NYTW’s previously announced production of Anton Chekhov’s Three Sisters, featuring a new adaptation by Pulitzer Prize finalist Clare Barron (Dance Nation), will now be mounted as part of the 2022–2023 season. Tony winner Sam Gold (Fun Home) directs.
READ: What It Takes to Run the Tony-Winning Off-Broadway New York Theatre Workshop
The 2022–2023 season will also include Victor I. Cazares’ american (tele)visions, a memory play about an undocumented Mexican family. Rubén Polendo (</remnant>) will direct the production, described as a collision between the American Dream and the American nightmare. The multi-media production includes live performance, live camera feeds, and pre-recorded video.
Liliana Padilla’s How to Defend Yourself, winner of the 2019 Yale Drama Prize, is also on the 2022–2023 roster. Co-directed by Tony winner Rachel Chavkin (Hadestown), Padilla, and Helen Hayes Award winner Steph Paul (The Last Match), the play is set in a DIY self-defense workshop following the rape of seven college students’ sorority sister. Self-defense becomes a channel for their rage, anxiety, confusion, trauma, and desire.

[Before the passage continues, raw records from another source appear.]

(* ===== verification/TurnRelay.v ===== *)
(** TURN relay fallback and ChannelData framing: [core/lbtp/src/turn_relay.rs]. *)
From S2P Require Import Prelude RetryTimer.
#[local] Open Scope N_scope.

Definition TURN_CHANNEL_HEADER_BYTES : N := 4.
Definition TURN_DEFAULT_CHANNEL_NUMBER : N := 0x4000.
Definition TURN_MIN_CHANNEL_NUMBER : N := 0x4000.
Definition TURN_MAX_CHANNEL_NUMBER : N := 0x7FFF.
Definition TURN_MAX_PAYLOAD_BYTES : N := 1200.
Definition TURN_PROBE_TIMEOUT_TICKS : N := 5.
Definition TURN_PROBE_MAX_RETRIES : N := 4.
Definition TURN_KEEPALIVE_INTERVAL_TICKS : N := 1200.

Inductive RelayEvent := Retransmit | Activated | Keepalive | Failed_event.

Inductive RelayState :=
| Idle
| Probing (retries_left ticks_remaining : N)
| Active (keepalive_ticks : N)
| Failed.

Record TurnRelayController := mkController { state : RelayState }.

Definition new : TurnRelayController := {| state := Idle |}.

Definition on_direct_path_failed (c : TurnRelayController) : TurnRelayController :=
  match state c with
  | Idle => {| state := Probing TURN_PROBE_MAX_RETRIES TURN_PROBE_TIMEOUT_TICKS |}
  | _ => c
  end.

Definition on_relay_activated (c : TurnRelayController) :
    TurnRelayController * option RelayEvent :=
  match state c with
  | Probing _ _ => ({| state := Active TURN_KEEPALIVE_INTERVAL_TICKS |}, Some Activated)
  | _ => (c, None)
  end.
Lemma host_events_candidates (hs : list A) fnd i :
  i + lenN hs <= 65536 -> fnd + lenN hs < 2 ^ 32 ->
  fst (host_events fnd i hs) = fnd + lenN hs /\
  candidates (snd (host_events fnd i hs)) =
    imap (fun j a => host a (65535 - (i + N.of_nat j)) (fnd + N.of_nat j)) hs /\
  lenN (snd (host_events fnd i hs)) = lenN hs.
Proof.
  revert fnd i. induction hs as [|a hs IH]; intros fnd i Hi Hf.
  - simpl. rewrite lenN_nil. split_and!; auto. lia.
  - rewrite lenN_cons in *. cbn [host_events].
    rewrite !wrap_small by lia.
    destruct (IH (fnd + 1) (i + 1)) as (H1 & H2 & H3); [lia..|].
    destruct (host_events (fnd + 1) (i + 1) hs) as [fnd' es]. cbn [fst snd] in *.
    split_and!; [lia| |by rewrite lenN_cons, H3].
    cbn [imap]. change (candidates (_ :: es)) with (host a (ICE_LOCAL_PREFERENCE_BASE - i) fnd :: candidates es).
    rewrite H2. f_equal; [unfold ICE_LOCAL_PREFERENCE_BASE; f_equal; lia|].
    apply imap_ext. intros j x _. cbn. f_equal; lia.
Qed.

Lemma candidates_app (es1 es2 : list (IceCandidateEvent A)) :
  candidates (es1 ++ es2) = candidates es1 ++ candidates es2.
Proof. apply omap_app. Qed.

(** An input shortens the time to completion; a finished gatherer ignores
    every input. *)
Lemma handle_step (g : IceCandidateGatherer) (i : Input A) :
  is_gathering g = true -> next_foundation g + phases_left g < 2 ^ 32 ->
  let '(g', es) := handle g i in
  completions es = (if is_complete g' then [tt] else []) /\
  (is_complete g' = false -> is_gathering g' = true) /\
  ticks_to_complete g' <= ticks_to_complete g - ticks [i] /\
  next_foundation g' + phases_left g' <= next_foundation g + phases_left g /\
  exists n, next_foundation g' = next_foundation g + N.of_nat n /\
    foundations es = seq (N.to_nat (next_foundation g)) n.
Proof.
  destruct g as [[|r t|r t|] f]; try done; intros _; cbn [phases_left state next_foundation];
    intros Hf; destruct i; cbn [handle]; unfold tick, on_stun_response, on_turn_allocated;
    cbn [state next_foundation]; case_ifs;
    cbn [option_list default is_complete is_gathering phases_left ticks_to_complete state
      next_foundation from_option id];
    rewrite ?wrap_small by lia.
  all: change (ticks [ITick]) with 1; change (ticks [IStun a]) with 0 || idtac;
    change (ticks [ITurn a]) with 0 || idtac.
  all: unfold tick_budget, ICE_STUN_TIMEOUT_TICKS, ICE_TURN_TIMEOUT_TICKS, ICE_TURN_MAX_RETRIES;
    split_and!; try done; try nia.
  all: first [exists 1%nat; split; [lia|done] | exists 0%nat; split; [lia|done]].
Qed.

Lemma handle_complete (g : IceCandidateGatherer) (i : Input A) :
  is_complete g = true -> handle g i = (g, []).
Proof. destruct g as [[] f]; try done. by destruct i. Qed.

Lemma round_complete (g : IceCandidateGatherer) (ins : list (Input A)) :
  is_complete g = true -> round g ins = (g, []).
Proof.
  intros Hg. induction ins as [|i ins IH]; [done|]. cbn [round].
  by rewrite handle_complete, IH.
Qed.

Lemma foundations_app (es1 es2 : list (IceCandidateEvent A)) :
  foundations (es1 ++ es2) = foundations es1 ++ foundations es2.
Proof. unfold foundations. by rewrite candidates_app, fmap_app. Qed.

Lemma completions_app (es1 es2 : list (IceCandidateEvent A)) :
  completions (es1 ++ es2) = completions es1 ++ completions es2.
Proof. apply omap_app. Qed.

Lemma ticks_cons i (ins : list (Input A)) : ticks (i :: ins) = ticks [i] + ticks ins.
Proof. unfold ticks. destruct i; cbn [omap list_omap]; rewrite ?lenN_cons; done. Qed.

Lemma ticks_to_complete_pos (g : IceCandidateGatherer) :
  is_gathering g = true -> 0 < ticks_to_complete g.
Proof. destruct g as [[] f]; try done; intros _; unfold ticks_to_complete; cbn [state]; lia. Qed.

Lemma round_progress (g : IceCandidateGatherer) (ins : list (Input A)) :
  is_gathering g = true -> next_foundation g + phases_left g < 2 ^ 32 ->
  let '(g', es) := round g ins in
  (ticks_to_complete g <= ticks ins -> is_complete g' = true) /\
  completions es = (if is_complete g' then [tt] else []) /\
  exists n, foundations es = seq (N.to_nat (next_foundation g)) n.
Proof.
  revert g. induction ins as [|i ins IH]; intros g Hg Hf.
  - pose proof (ticks_to_complete_pos g Hg). cbn [round].
    change (ticks []) with 0. split_and!; [lia| |by exists 0%nat].
    by destruct g as [[] f].
  - cbn [round]. pose proof (handle_step g i Hg Hf) as Hs.
    destruct (handle g i) as [g1 es1]. destruct Hs as (Hc & Hg1 & Ht & Hf1 & n & Hn & Hfs).
    rewrite ticks_cons. destruct (is_complete g1) eqn:Hdone.
    + rewrite round_complete by done. rewrite app_nil_r, Hdone.
      split_and!; eauto.
    + specialize (IH g1 (Hg1 eq_refl) ltac:(lia)). destruct (round g1 ins) as [g2 es2].
      destruct IH as (IH1 & IH2 & m & IH3). split_and!.
      * intros. apply IH1. lia.
      * by rewrite completions_app, Hc, IH2.
      * exists (n + m)%nat. rewrite foundations_app, Hfs, IH3, seq_app. do 2 f_equal. lia.
Qed.

Lemma candidates_cons e (es : list (IceCandidateEvent A)) :
  candidates (e :: es) =
    match e with CandidateReady c => c :: candidates es | _ => candidates es end.
Proof. by destruct e. Qed.

Lemma candidates_le (es : list (IceCandidateEvent A)) : lenN (candidates es) <= lenN es.
Proof.
  induction es as [|e es IH]; [done|]. rewrite candidates_cons, lenN_cons.
  destruct e; rewrite ?lenN_cons; lia.
Qed.

(** Events that are all candidates are determined by their candidates. *)
Lemma ready_candidates (es : list (IceCandidateEvent A)) :
  lenN (candidates es) = lenN es -> es = CandidateReady <$> candidates es.
Proof.
  induction es as [|e es IH]; [done|]. pose proof (candidates_le es).
  rewrite candidates_cons, lenN_cons. destruct e; try lia.
  rewrite lenN_cons. intros. cbn. f_equal. apply IH. lia.
Qed.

The 2022–2023 season will also feature The Half-God of Rainfall by Inua Ellams (Barber Shop Chronicles) plus an additional production to be announced. Ellams’ play transports audiences from a village in South West Nigeria to an NBA arena to the hallowed halls of Mount Olympus, where the mothers, daughters, and goddesses take a stand against the fragile, furious, and entitled gods.
Performance schedules, casting, and full creative teams will be announced at a later date.
“As we considered our return to live performance, we realized that in addition to the interrupted commitments we'd made, the artists in our community had not stopped creating—there was even more work that demanded our attention,” says Artistic Director James C. Nicola and Managing Director Jeremy Blocker. “Theatre as an art form is in defiance of the virus’ attempt to silence us—the darkness and stillness has only made our voice stronger and more urgent. After being kept from our spaces for so long, to adhere to our usual practice of announcing one season of work felt insufficient in honoring the artistic community we're so grateful to be a part of. We want to return with confidence, with joyfulness—to be bold with our artmaking but still cautious with our approach to public health.
“Additionally, since we'll be welcoming a new artistic director in summer 2022, we wanted to give them—not to mention the whole organization—some breathing room. Setting out plans for our next two seasons will give the gift of time to just be present, without the pressure to compose a season. Time to listen, to observe, and formulate a plan for change and growth.”